Definition mwsocket_set_pollable (h : nat) (Pollable : bool) : mws_m unit :=
  let* x := get_si h in
  if Bool.eqb (has_flag (si_mwflags x) MWSOCKET_FLAG_POLLABLE) Pollable then ret tt
  else if Pollable then
    upd_mg (fun g => set_mg_poll_sock_count (mg_poll_sock_count g + 1) g) ;;;
    upd_si h (set_si_mwflags (set_flag MWSOCKET_FLAG_POLLABLE (si_mwflags x)))
  else
    upd_mg (fun g => set_mg_poll_sock_count (mg_poll_sock_count g - 1) g) ;;;
    upd_si h (set_si_mwflags (clear_flag MWSOCKET_FLAG_POLLABLE (si_mwflags x))).

Definition without (h : nat) (l : list nat) : list nat := filter (fun g => g <> h) l.

(** list_del() of an instance from the list of siblings it is on, if its
    user socket still exists. *)
Definition del_sibling (h : nat) : mws_m unit :=
  let* x := get_si h in
  let u := si_usersock x in
  let* insts := get_mg mg_sockinsts in
  match insts !! u with
  | Some y =>
      when (negb (bool_decide (u = h)))
        (upd_si u (set_si_sibling_listeners (without h (si_sibling_listeners y))))
  | None => ret tt
  end.

Definition del_sockinst (h : nat) : mws_m unit :=
  upd_mg (fun g => set_mg_sockinst_count (mg_sockinst_count g - 1)
                     (set_mg_sockinst_list (without h (mg_sockinst_list g)) g)).
Definition free_sockinst (h : nat) : mws_m unit :=
  upd_mg (fun g => set_mg_sockinsts (delete h (mg_sockinsts g)) g).

Definition mwsocket_put_sockinst (SockInst : option nat) : mws_m unit :=
  match SockInst with
  | None => ret tt
  | Some h =>
      upd_si h (fun x => set_si_refct (si_refct x - 1) x) ;;;
      let* x := get_si h in
      if truth (si_refct x) then ret tt
      else
        del_sockinst h ;;;
        del_sibling h ;;;
        mwsocket_set_pollable h false ;;;
        free_sockinst h
  end.

Definition init_sockinst (proc : Z) (h : nat) : mwsocket_instance :=
  set_si_proc proc (set_si_local_fd (-1) (set_si_remote_fd MT_INVALID_SOCKET_FD
 (set_si_local_bind {| sa_family := AF_INET; sa_port := 0; sa_addr := 0 |}
 (set_si_peer {| sa_family := AF_INET; sa_port := 0; sa_addr := 0 |}
 (set_si_ins_alive true (set_si_usersock h (set_si_request_sem 1
 (set_si_state_valid true (set_si_refct 1 si_zero))))))))).

(** The file behind a descriptor, step by step up to the first failure;
    the error code, or the descriptor, the file and its flags. *)
Definition create_backing_file (Flags : Z) (h : nat) : mws_m Z :=
  let flags := Z.lor O_RDWR Flags in
  let* fd := os_ret (GetUnusedFd flags) in
  if fd <? 0 then ret (- EMFILE)
  else
    let* inode := os_ret NewInodePseudo in
    if inode =? 0 then ret (- ENOMEM)
    else
      upd_si h (set_si_inode true) ;;;
      let* dentry := os_ret DAllocPseudo in
      if dentry =? 0 then ret (- ENOMEM)
      else
        let* file := os_ret AllocFile in
        if file <? 0 then ret file
        else
          let* f := new_address in
          upd_si h (set_si_file (Some f)) ;;;
          upd_mg (fun g => set_mg_files (<[f := h]> (mg_files g)) g) ;;;
          let* now := oscall GetNsTimeOfDay in
          upd_si h (fun x => set_si_local_fd fd (set_si_f_flags flags
                               (set_si_est_time (m_time now) x))) ;;;
          ret 0.

Definition mwsocket_create_sockinst (Flags : Z) (Pollable CreateBackingFile : bool)
    : mws_m (Z * option nat) :=
  let* mem := os_ret KmemCacheAlloc in
  if mem =? 0 then ret (- ENOMEM, None)
  else
    let* h := new_address in
    let* proc := os_ret CurrentTask in
    upd_mg (fun g => set_mg_sockinsts (<[h := init_sockinst proc h]> (mg_sockinsts g))
                    (set_mg_sockinst_list (h :: mg_sockinst_list g)
                    (set_mg_sockinst_count (mg_sockinst_count g + 1) g))) ;;;
    mwsocket_set_pollable h Pollable ;;;
    if negb CreateBackingFile then ret (0, Some h)
    else
      let* rc := create_backing_file Flags h in
      if truth rc then
        del_sockinst h ;;;
        free_sockinst h ;;;
        ret (rc, None)
      else ret (0, Some h).

(** ** Active requests *)

Definition mwsocket_destroy_active_request (Request : option nat) : mws_m unit :=
  match Request with
  | None => ret tt
  | Some a =>
      let* x := get_ar a in
      upd_si (ar_sockinst x) (fun s =>
        if si_close_blockid s =? ar_id x then set_si_close_blockid MT_ID_UNSET_VALUE s else s) ;;;
      mwsocket_put_sockinst (Some (ar_sockinst x)) ;;;
      upd_mg (fun g => set_mg_active_requests (delete a (mg_active_requests g))
                         (set_mg_active_request_list (without a (mg_active_request_list g)) g))
  end.

Definition mwsocket_create_active_request (h : nat) : mws_m (Z * option nat) :=
  let* x := get_si h in
  if negb (si_ins_alive x) then ret (- EINVAL, None)
  else
    let* mem := os_ret KmemCacheAlloc in
    if mem =? 0 then ret (- ENOMEM, None)
    else
      let* a := new_address in
      mwsocket_get_sockinst h ;;;
      let* id := mwsocket_get_next_id in
      upd_mg (fun g => set_mg_active_requests
                         (<[a := set_ar_id id (set_ar_sockinst h ar_zero)]> (mg_active_requests g))
                      (set_mg_active_request_list (a :: mg_active_request_list g) g)) ;;;
      ret (0, Some a).

(** ** Errors for the next call *)

Definition mwsocket_pending_error (h : nat) (RequestType : Z) : mws_m Z :=
  let* x := get_si h in
  if is_type MtRequestSocketShutdown RequestType || is_type MtRequestSocketClose RequestType
  then ret 0
  else if si_remote_surprise_close x then
    when (is_type MtRequestSocketSend RequestType)
      (let* me := os_ret CurrentTask in os_ret (SendSig SIGPIPE me) ;;; ret tt) ;;;
    ret (- MW_ERROR_REMOTE_SURPRISE_CLOSE)
  else if truth (si_pending_errno x) then
    upd_si h (set_si_pending_errno 0) ;;; ret (si_pending_errno x)
  else ret 0.

(** ** The way to the ring *)

(** Writes the preamble of a request. *)
Definition upd_base (a : nat) (f : mt_request_base -> mt_request_base) : mws_m unit :=
  upd_ar a (fun x => set_ar_rr (put_request_base (f (get_request_base (ar_rr x)))
                                  ++ drop (sizeof ct_request_base) (ar_rr x)) x).
Definition get_base (a : nat) : mws_m mt_request_base :=
  let* x := get_ar a in ret (get_request_base (ar_rr x)).

Definition base_with_sockfd (fd : Z) (b : mt_request_base) : mt_request_base :=
  {| rq_sig := rq_sig b; rq_type := rq_type b; rq_size := rq_size b; rq_id := rq_id b;
     rq_sockfd := fd; rq_flags := rq_flags b |}.
Definition base_with_type (type size : Z) (b : mt_request_base) : mt_request_base :=
  {| rq_sig := rq_sig b; rq_type := type; rq_size := size; rq_id := rq_id b;
     rq_sockfd := rq_sockfd b; rq_flags := rq_flags b |}.
Definition base_to_send (id remote_fd : Z) (b : mt_request_base) : mt_request_base :=
  {| rq_sig := MT_SIGNATURE_REQUEST; rq_type := rq_type b; rq_size := rq_size b; rq_id := id;
     rq_sockfd := if MW_SOCKET_IS_FD (rq_sockfd b) then rq_sockfd b else remote_fd;
     rq_flags := rq_flags b |}.

(** The writer's state of a caller that waits for the response. *)
Definition note_caller_waits (a : nat) : mws_m unit :=
  let* x := get_ar a in
  let* b := get_base a in
  when (MT_REQUEST_CALLER_WAITS b)
    (upd_si (ar_sockinst x) (fun s => set_si_blockid (ar_id x) (set_si_read_expected true s)) ;;;
     upd_ar a (set_ar_deliver_response true)).

(** The wait of a close for the operations in flight: at most [n] looks,
    with a sleep after each that failed. *)
Fixpoint close_wait (n : nat) (h : nat) : mws_p bool :=
  match n with
  | O => PRet false
  | Datatypes.S n' =>
      let! acquired := lift (down_write_trylock_close h) in
      if acquired : bool then PRet true
      else lift (mwsocket_wait CLOSE_WAIT_TIMEOUT) ;!; close_wait n' h
  end.
(* ===== verification/MwsTables.v ===== *)
(** * MwsTables: what the multiplexer's functions do to its tables

    The tables are the sockets, the active requests and the two lists.
    A property of them is [Stable] when the few changes that requests,
    responses and files make keep it, and [FullyStable] when also a
    given-up reference and the takeover of a listener do. The lemmas show
    that every function keeps every such property, in each of its steps,
    so that a client only looks at the changes themselves.

    The functions are walked through for any property [I] of the whole
    state that the primitive steps keep: [Steps], [Walks] and [FullWalks]
    are the interface. Stable properties of the tables implement it
    ([on]), and so do properties of the world that every call into the
    kernel keeps ([world_is]), and conjunctions. *)

From stdpp Require Import base numbers list gmap.
From Stdlib Require Import ZArith Lia.
From S2P Require Import Prelude MwSocket MessageTypes XenRing PvmXen Threads PvmCalls MwsState MwsRequest MwsResponse MwsFile.

Record tables := {
  t_requests : gmap nat mwsocket_active_request;
  t_request_list : list nat;
  t_socks : gmap nat mwsocket_instance;
  t_sock_list : list nat;
  t_count : Z;
  t_next : nat
}.

Definition tables_of (g : mwsocket_globals) : tables :=
  {| t_requests := mg_active_requests g; t_request_list := mg_active_request_list g;
     t_socks := mg_sockinsts g; t_sock_list := mg_sockinst_list g;
     t_count := mg_sockinst_count g; t_next := mg_next_address g |}.

(** ** The changes *)

Definition with_next (t : tables) : tables :=
  {| t_requests := t_requests t; t_request_list := t_request_list t; t_socks := t_socks t;
     t_sock_list := t_sock_list t; t_count := t_count t; t_next := S (t_next t) |}.

Definition with_sock (h : nat) (y : mwsocket_instance) (t : tables) : tables :=
  {| t_requests := t_requests t; t_request_list := t_request_list t;
     t_socks := <[h := y]> (t_socks t);
     t_sock_list := t_sock_list t; t_count := t_count t; t_next := t_next t |}.

Definition with_request (a : nat) (y : mwsocket_active_request) (t : tables) : tables :=
  {| t_requests := <[a := y]> (t_requests t); t_request_list := t_request_list t;
     t_socks := t_socks t; t_sock_list := t_sock_list t; t_count := t_count t;
     t_next := t_next t |}.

**Your instructions:**
The required output is the stretch of entries above from the line containing "(set_si_state_valid true (set_si_refct" through the line containing "Definition mwsocket_destroy_active_request (Request", reproduced exactly.

**Result for this task:**
 (set_si_state_valid true (set_si_refct 1 si_zero))))))))).

(** The file behind a descriptor, step by step up to the first failure;
    the error code, or the descriptor, the file and its flags. *)
Definition create_backing_file (Flags : Z) (h : nat) : mws_m Z :=
  let flags := Z.lor O_RDWR Flags in
  let* fd := os_ret (GetUnusedFd flags) in
  if fd <? 0 then ret (- EMFILE)
  else
    let* inode := os_ret NewInodePseudo in
    if inode =? 0 then ret (- ENOMEM)
    else
      upd_si h (set_si_inode true) ;;;
      let* dentry := os_ret DAllocPseudo in
      if dentry =? 0 then ret (- ENOMEM)
      else
        let* file := os_ret AllocFile in
        if file <? 0 then ret file
        else
          let* f := new_address in
          upd_si h (set_si_file (Some f)) ;;;
          upd_mg (fun g => set_mg_files (<[f := h]> (mg_files g)) g) ;;;
          let* now := oscall GetNsTimeOfDay in
          upd_si h (fun x => set_si_local_fd fd (set_si_f_flags flags
                               (set_si_est_time (m_time now) x))) ;;;
          ret 0.

Definition mwsocket_create_sockinst (Flags : Z) (Pollable CreateBackingFile : bool)
    : mws_m (Z * option nat) :=
  let* mem := os_ret KmemCacheAlloc in
  if mem =? 0 then ret (- ENOMEM, None)
  else
    let* h := new_address in
    let* proc := os_ret CurrentTask in
    upd_mg (fun g => set_mg_sockinsts (<[h := init_sockinst proc h]> (mg_sockinsts g))
                    (set_mg_sockinst_list (h :: mg_sockinst_list g)
                    (set_mg_sockinst_count (mg_sockinst_count g + 1) g))) ;;;
    mwsocket_set_pollable h Pollable ;;;
    if negb CreateBackingFile then ret (0, Some h)
    else
      let* rc := create_backing_file Flags h in
      if truth rc then
        del_sockinst h ;;;
        free_sockinst h ;;;
        ret (rc, None)
      else ret (0, Some h).

(** ** Active requests *)

Definition mwsocket_destroy_active_request (Request : option nat) : mws_m unit :=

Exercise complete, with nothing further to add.